Yeah, people's nerves are a bit frazzled at this point. Mine too.

And these dunderheads we have running around making statements based purely on conjecture or half-assed models are not making it easier. This is sort of like when I try to get my students to understand the concept of entropy. Is it a state property just like internal energy and density? Or is it's production a measure of how efficient a process or system is working? Or is entropy a mysterious concept that has implications for religion and philosophy if taken as a whole?

Truth is it is all three of these and more. And this virus has just as much ambiguity right not. Is it a lethal virus that can and does completely destroy the human body? Yes. But it is also no more serious than the flu.... if you are one of the lucky ones. Can it leave survivors scarred and permanently lessened? Yes, but it can also be so mild as to be unnoticed by some.

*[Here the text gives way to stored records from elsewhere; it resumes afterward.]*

(* ===== verification/Observability.v ===== *)
(** * internal/observability: what is recorded of an operation

    The attributes of a tool call, the two instruments they are recorded on, and
    the scrape listener's settings. An instrument is the list of its recordings; the
    providers behind them are in [Telemetry.v]. A nil [*Observability] is
    [None], on which every method is a no-op. *)

From Stdlib Require Import Ascii.
From stdpp Require Import base numbers option pretty gmap fin_maps sorting strings list.
From S2P Require Import Prelude GoStrings Config.

#[local] Open Scope nat_scope.

Definition attrMethodName : string := "mcp.method.name".
Definition attrToolName : string := "mcp.tool.name".
Definition attrTenantID : string := "mcp.tenant.id".
Definition attrBackend : string := "mcp.backend.name".
Definition attrErrorType : string := "error.type".

Record ToolCallAttrs := mkToolCallAttrs {
  tca_Method : string;
  tca_Tool : string;
  tca_TenantID : string;
  tca_Backend : string;
  tca_ErrorType : string }.

Abbreviation attributes := (list (string * string)).

Record Observability := mkObservability {
  ob_opDuration : list (Z * attributes);
  ob_opCount : list attributes;
  ob_sessionCount : nat;
  ob_metricsListen : string;
  ob_metricsPath : string }.

Definition optional_attr (k v : string) : attributes := if nonempty v then [(k, v)] else [].

Definition tool_call_attributes (a : ToolCallAttrs) : attributes :=
  [(attrMethodName, tca_Method a)] ++
  optional_attr attrToolName (tca_Tool a) ++
  optional_attr attrTenantID (tca_TenantID a) ++
  optional_attr attrBackend (tca_Backend a) ++
  optional_attr attrErrorType (tca_ErrorType a).

Definition RecordToolCall (a : ToolCallAttrs) (duration : Z) (o : option Observability)
    : option Observability :=
  match o with
  | None => None
  | Some o =>
      let attrs := tool_call_attributes a in
      Some (mkObservability (ob_opDuration o ++ [(duration, attrs)]) (ob_opCount o ++ [attrs])
              (ob_sessionCount o) (ob_metricsListen o) (ob_metricsPath o))
  end.

Definition RecordSession (o : option Observability) : option Observability :=
  match o with
  | None => None
  | Some o =>
      Some (mkObservability (ob_opDuration o) (ob_opCount o) (S (ob_sessionCount o))
              (ob_metricsListen o) (ob_metricsPath o))
  end.

Definition MetricsListen (o : option Observability) : string :=
  match o with None => "" | Some o => ob_metricsListen o end.

Definition MetricsPath (o : option Observability) : string :=
  match o with
  | None => "/metrics"
  | Some o => or_default "/metrics" (ob_metricsPath o)
  end.

(** The operations recorded so far. *)
Definition operations (o : option Observability) : list attributes :=
  match o with None => [] | Some o => ob_opCount o end.

(** A recording states an attribute exactly when it has a value, and an error
    exactly when there was one. *)
Lemma tool_call_attributes_spec a k v :
  (k, v) ∈ tool_call_attributes a ↔
  (k = attrMethodName ∧ v = tca_Method a) ∨
  v ≠ "" ∧ ((k = attrToolName ∧ v = tca_Tool a) ∨ (k = attrTenantID ∧ v = tca_TenantID a) ∨
            (k = attrBackend ∧ v = tca_Backend a) ∨ (k = attrErrorType ∧ v = tca_ErrorType a)).
Proof.
  assert (∀ k' v', (k, v) ∈ optional_attr k' v' ↔ v ≠ "" ∧ k = k' ∧ v = v') as Hopt.
  { intros k' v'. unfold optional_attr, nonempty.
    destruct (String.eqb_spec v' ""); cbn; rewrite ?elem_of_nil, ?list_elem_of_singleton;
      naive_solver. }
  unfold tool_call_attributes. rewrite !elem_of_app, list_elem_of_singleton, !Hopt. naive_solver.
Qed.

Right now we just don't know much. We do know one thing though: this thing has done a lot of damage and the terrifyingly destructive steps taken to contain it so far have limited its reach. A lot. But what happens later on? Are we just postponing the inevitable? We could well be doing just that. We don't know if herd immunity is even possible with this thing, it may mutate out of our reach time and again. Same for a vaccine. We haven't ever invented one for a coronavirus yet... will we manage to do so this time? And just why the hell is the death rate such a scattershot function? Are there different forms of it that have different lethalities?

Hell, I don't know. But on one wants to hear that.